─── AVAILABLE DATA ───
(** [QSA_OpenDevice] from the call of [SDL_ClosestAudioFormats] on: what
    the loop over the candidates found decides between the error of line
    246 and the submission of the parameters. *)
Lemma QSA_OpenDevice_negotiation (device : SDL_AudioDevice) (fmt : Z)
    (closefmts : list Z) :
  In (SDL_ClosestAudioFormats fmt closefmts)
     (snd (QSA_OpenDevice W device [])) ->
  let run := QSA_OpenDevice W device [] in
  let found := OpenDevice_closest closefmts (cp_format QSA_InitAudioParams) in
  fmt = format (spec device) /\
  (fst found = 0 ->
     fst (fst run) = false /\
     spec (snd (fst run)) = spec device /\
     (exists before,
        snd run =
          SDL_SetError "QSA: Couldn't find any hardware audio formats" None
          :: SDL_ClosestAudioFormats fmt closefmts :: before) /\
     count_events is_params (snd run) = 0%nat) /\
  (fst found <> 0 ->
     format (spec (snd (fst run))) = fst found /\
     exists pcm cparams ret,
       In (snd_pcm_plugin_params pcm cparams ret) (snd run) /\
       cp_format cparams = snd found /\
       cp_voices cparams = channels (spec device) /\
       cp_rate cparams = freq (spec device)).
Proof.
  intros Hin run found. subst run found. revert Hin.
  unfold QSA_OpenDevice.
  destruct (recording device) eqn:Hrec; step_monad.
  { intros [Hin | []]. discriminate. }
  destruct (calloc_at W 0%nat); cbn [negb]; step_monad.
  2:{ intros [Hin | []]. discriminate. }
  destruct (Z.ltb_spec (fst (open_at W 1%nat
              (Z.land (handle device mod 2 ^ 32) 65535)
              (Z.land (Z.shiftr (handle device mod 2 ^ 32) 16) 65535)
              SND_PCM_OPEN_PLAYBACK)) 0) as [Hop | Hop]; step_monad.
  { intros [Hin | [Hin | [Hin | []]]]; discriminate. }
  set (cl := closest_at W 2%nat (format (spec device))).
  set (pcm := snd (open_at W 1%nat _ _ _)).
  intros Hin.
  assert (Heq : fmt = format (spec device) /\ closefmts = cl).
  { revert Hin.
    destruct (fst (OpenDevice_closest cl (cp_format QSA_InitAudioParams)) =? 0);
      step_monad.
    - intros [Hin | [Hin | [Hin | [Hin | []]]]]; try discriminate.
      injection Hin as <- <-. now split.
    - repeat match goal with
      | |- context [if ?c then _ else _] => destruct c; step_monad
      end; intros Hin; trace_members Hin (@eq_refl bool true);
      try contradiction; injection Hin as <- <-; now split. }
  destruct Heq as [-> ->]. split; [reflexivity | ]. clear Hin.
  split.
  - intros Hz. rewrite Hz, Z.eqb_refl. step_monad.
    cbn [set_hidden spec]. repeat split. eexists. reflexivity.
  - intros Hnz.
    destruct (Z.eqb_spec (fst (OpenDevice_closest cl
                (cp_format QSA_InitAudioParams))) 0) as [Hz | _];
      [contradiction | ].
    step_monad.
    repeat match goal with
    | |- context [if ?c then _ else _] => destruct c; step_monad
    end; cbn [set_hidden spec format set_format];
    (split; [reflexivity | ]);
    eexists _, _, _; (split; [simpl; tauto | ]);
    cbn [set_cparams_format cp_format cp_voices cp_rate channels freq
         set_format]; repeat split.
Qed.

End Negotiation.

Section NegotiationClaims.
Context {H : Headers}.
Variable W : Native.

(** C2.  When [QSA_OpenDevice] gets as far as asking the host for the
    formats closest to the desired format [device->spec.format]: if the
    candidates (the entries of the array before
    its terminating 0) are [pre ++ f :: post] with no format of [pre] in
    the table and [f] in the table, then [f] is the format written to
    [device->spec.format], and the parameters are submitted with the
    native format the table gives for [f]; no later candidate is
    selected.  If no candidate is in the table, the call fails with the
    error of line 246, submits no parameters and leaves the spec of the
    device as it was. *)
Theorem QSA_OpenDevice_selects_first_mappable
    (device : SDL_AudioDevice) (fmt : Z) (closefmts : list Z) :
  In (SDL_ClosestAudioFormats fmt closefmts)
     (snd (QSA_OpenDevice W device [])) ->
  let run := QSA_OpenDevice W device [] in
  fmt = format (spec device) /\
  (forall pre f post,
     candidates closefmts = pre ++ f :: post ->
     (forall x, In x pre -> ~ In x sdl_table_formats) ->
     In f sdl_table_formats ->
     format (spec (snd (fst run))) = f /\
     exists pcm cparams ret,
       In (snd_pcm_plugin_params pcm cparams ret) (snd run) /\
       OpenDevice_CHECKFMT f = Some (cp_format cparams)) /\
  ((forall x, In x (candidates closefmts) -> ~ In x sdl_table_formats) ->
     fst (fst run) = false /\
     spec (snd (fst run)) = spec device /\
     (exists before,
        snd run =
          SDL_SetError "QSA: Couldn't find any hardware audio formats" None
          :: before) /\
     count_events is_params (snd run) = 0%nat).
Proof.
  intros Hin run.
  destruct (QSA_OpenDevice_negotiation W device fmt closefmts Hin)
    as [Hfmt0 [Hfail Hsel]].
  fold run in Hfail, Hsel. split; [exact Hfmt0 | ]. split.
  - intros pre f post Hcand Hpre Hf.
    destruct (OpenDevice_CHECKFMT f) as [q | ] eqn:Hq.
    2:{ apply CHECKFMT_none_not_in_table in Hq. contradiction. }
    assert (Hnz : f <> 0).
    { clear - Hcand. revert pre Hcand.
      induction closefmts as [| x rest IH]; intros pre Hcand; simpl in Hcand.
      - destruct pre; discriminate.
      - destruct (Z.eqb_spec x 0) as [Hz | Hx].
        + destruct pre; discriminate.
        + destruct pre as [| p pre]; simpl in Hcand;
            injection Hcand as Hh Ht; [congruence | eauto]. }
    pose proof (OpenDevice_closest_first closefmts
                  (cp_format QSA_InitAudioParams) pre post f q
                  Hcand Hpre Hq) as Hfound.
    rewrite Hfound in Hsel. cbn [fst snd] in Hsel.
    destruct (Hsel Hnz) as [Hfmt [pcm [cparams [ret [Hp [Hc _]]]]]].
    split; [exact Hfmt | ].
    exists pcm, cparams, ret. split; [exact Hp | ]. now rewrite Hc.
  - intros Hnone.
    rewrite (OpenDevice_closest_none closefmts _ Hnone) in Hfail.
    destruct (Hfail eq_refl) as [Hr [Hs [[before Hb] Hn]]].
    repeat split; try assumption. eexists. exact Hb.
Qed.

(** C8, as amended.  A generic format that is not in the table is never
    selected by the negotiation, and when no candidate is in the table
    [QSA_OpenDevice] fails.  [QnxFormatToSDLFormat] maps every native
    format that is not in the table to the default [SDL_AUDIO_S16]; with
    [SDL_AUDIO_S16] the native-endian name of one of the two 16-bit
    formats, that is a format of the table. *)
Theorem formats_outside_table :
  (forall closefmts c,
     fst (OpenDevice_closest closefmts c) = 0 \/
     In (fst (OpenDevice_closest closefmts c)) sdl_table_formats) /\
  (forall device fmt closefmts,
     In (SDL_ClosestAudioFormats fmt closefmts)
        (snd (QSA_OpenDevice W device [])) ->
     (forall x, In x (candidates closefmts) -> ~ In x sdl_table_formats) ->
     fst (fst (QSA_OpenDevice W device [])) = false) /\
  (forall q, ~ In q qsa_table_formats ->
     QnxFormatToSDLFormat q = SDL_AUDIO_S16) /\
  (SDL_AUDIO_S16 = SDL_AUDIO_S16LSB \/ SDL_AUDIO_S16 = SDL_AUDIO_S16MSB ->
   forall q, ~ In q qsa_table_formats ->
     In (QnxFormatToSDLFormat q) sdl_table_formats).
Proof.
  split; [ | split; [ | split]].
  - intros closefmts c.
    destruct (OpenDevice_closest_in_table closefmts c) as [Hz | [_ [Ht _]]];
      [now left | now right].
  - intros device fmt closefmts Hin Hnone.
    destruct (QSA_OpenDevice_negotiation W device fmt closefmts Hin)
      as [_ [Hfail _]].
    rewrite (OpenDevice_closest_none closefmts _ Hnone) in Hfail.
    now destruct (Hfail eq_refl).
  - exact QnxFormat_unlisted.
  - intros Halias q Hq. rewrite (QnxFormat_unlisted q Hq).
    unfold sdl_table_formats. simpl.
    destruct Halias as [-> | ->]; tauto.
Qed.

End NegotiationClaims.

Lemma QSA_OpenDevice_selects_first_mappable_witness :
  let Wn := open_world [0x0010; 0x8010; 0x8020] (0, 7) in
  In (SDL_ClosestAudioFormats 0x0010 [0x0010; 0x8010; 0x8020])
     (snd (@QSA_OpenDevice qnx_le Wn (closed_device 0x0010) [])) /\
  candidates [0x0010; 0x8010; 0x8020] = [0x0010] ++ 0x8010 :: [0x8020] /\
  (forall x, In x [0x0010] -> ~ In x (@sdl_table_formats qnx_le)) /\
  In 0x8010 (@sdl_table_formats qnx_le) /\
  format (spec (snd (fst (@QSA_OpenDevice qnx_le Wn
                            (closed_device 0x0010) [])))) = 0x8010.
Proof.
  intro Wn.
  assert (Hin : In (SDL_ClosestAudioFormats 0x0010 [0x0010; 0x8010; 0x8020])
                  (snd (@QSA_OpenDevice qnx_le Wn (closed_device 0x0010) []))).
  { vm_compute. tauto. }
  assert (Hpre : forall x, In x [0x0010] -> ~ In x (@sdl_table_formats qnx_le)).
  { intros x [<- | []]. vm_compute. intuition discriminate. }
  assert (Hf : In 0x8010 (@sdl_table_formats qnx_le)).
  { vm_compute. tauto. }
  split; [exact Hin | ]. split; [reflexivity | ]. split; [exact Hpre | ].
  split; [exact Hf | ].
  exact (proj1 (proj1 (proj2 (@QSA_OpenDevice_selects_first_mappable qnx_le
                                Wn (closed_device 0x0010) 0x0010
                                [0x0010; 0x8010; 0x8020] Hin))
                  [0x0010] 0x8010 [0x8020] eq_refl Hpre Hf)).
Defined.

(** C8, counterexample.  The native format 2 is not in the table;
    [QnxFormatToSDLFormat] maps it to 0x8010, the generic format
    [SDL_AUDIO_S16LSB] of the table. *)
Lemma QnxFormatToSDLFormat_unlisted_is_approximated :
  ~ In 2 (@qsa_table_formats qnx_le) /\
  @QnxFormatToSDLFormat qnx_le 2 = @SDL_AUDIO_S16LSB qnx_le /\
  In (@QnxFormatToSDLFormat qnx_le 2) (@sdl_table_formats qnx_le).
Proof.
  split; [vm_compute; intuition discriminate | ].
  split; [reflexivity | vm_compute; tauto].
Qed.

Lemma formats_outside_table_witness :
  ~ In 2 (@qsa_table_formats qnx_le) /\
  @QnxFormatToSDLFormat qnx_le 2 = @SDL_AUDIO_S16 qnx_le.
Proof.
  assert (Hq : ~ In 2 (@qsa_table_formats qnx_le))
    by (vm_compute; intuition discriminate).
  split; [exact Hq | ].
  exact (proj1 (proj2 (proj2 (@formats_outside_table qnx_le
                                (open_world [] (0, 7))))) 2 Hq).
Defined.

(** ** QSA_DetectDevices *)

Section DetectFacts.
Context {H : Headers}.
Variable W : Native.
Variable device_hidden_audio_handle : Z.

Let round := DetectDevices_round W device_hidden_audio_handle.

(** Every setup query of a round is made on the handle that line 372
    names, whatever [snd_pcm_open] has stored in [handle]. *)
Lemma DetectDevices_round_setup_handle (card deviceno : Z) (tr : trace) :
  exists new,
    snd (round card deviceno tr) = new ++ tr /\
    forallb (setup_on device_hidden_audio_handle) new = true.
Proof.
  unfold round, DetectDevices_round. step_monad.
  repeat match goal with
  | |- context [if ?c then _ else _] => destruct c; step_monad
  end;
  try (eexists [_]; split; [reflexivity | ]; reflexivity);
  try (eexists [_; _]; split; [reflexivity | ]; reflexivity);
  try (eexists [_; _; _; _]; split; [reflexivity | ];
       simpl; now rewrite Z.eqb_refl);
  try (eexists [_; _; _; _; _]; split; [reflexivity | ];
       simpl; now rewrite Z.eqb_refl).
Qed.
───
─── AVAILABLE DATA ───
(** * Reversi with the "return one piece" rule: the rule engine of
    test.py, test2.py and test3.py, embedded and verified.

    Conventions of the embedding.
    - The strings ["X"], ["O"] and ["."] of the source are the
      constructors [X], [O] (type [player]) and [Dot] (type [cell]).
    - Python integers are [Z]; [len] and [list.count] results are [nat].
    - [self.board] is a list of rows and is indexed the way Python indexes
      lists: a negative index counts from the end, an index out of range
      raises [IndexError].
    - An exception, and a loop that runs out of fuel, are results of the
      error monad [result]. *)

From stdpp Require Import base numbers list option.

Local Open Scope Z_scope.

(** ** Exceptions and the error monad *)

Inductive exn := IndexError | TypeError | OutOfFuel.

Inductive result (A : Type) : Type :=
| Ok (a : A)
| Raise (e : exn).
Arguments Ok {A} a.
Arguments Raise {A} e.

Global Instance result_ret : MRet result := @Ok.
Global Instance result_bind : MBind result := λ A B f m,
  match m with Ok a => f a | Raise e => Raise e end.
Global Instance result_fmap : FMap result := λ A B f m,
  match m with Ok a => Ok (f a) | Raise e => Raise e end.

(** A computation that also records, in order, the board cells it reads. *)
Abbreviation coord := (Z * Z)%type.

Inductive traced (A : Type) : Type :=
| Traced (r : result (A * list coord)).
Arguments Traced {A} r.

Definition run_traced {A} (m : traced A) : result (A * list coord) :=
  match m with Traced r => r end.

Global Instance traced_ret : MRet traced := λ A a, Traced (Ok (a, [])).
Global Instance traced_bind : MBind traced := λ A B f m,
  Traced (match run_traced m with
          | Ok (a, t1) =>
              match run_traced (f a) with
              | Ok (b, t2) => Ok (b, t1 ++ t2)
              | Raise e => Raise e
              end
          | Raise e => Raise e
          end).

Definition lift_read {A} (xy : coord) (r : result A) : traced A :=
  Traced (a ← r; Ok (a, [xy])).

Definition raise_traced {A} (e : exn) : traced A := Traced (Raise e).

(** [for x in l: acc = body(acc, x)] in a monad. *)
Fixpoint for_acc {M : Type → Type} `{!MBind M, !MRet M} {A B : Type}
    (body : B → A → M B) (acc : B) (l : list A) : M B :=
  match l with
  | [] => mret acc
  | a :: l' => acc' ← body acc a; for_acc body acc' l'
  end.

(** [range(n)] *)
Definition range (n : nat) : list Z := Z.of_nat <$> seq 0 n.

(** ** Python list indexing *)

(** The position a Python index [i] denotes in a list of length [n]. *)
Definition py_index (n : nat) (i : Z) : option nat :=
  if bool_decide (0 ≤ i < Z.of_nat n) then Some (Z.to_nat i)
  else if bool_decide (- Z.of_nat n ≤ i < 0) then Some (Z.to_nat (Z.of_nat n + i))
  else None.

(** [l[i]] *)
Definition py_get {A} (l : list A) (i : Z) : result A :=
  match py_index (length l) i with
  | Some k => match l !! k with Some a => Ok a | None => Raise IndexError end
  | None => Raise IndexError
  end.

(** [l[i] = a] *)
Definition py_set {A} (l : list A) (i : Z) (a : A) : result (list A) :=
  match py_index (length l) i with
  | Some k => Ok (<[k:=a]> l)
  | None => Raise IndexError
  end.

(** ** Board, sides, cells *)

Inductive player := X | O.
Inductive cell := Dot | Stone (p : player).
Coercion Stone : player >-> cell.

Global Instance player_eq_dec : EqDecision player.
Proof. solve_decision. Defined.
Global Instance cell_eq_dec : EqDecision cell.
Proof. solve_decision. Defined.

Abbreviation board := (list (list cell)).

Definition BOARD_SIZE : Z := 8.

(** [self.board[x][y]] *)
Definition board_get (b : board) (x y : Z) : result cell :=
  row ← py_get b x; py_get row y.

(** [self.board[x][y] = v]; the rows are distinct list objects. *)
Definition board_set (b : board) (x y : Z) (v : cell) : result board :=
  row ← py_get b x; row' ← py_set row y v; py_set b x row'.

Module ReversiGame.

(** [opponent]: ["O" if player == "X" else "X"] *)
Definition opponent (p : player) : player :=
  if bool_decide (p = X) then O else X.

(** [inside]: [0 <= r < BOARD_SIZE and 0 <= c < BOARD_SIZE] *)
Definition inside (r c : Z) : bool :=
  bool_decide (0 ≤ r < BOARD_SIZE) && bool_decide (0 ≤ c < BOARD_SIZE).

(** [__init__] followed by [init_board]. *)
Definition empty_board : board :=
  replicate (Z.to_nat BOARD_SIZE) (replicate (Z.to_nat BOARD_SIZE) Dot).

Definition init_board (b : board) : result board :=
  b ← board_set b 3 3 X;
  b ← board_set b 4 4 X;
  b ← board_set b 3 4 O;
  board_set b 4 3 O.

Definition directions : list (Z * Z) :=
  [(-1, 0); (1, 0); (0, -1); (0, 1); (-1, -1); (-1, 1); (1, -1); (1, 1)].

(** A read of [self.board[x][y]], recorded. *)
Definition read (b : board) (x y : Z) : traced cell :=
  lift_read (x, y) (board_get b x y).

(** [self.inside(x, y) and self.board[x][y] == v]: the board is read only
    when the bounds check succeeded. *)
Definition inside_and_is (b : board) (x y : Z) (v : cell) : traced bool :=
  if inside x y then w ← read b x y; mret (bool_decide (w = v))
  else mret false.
───
WORK REQUIRED | Could you repeat exactly the lines above from the line with "unfold QSA_OpenDevice." up to and including the line with "(Z.land (handle device", and only those?

COMPLETED TASK |
  unfold QSA_OpenDevice.
  destruct (recording device) eqn:Hrec; step_monad.
  { intros [Hin | []]. discriminate. }
  destruct (calloc_at W 0%nat); cbn [negb]; step_monad.
  2:{ intros [Hin | []]. discriminate. }
  destruct (Z.ltb_spec (fst (open_at W 1%nat
              (Z.land (handle device mod 2 ^ 32) 65535)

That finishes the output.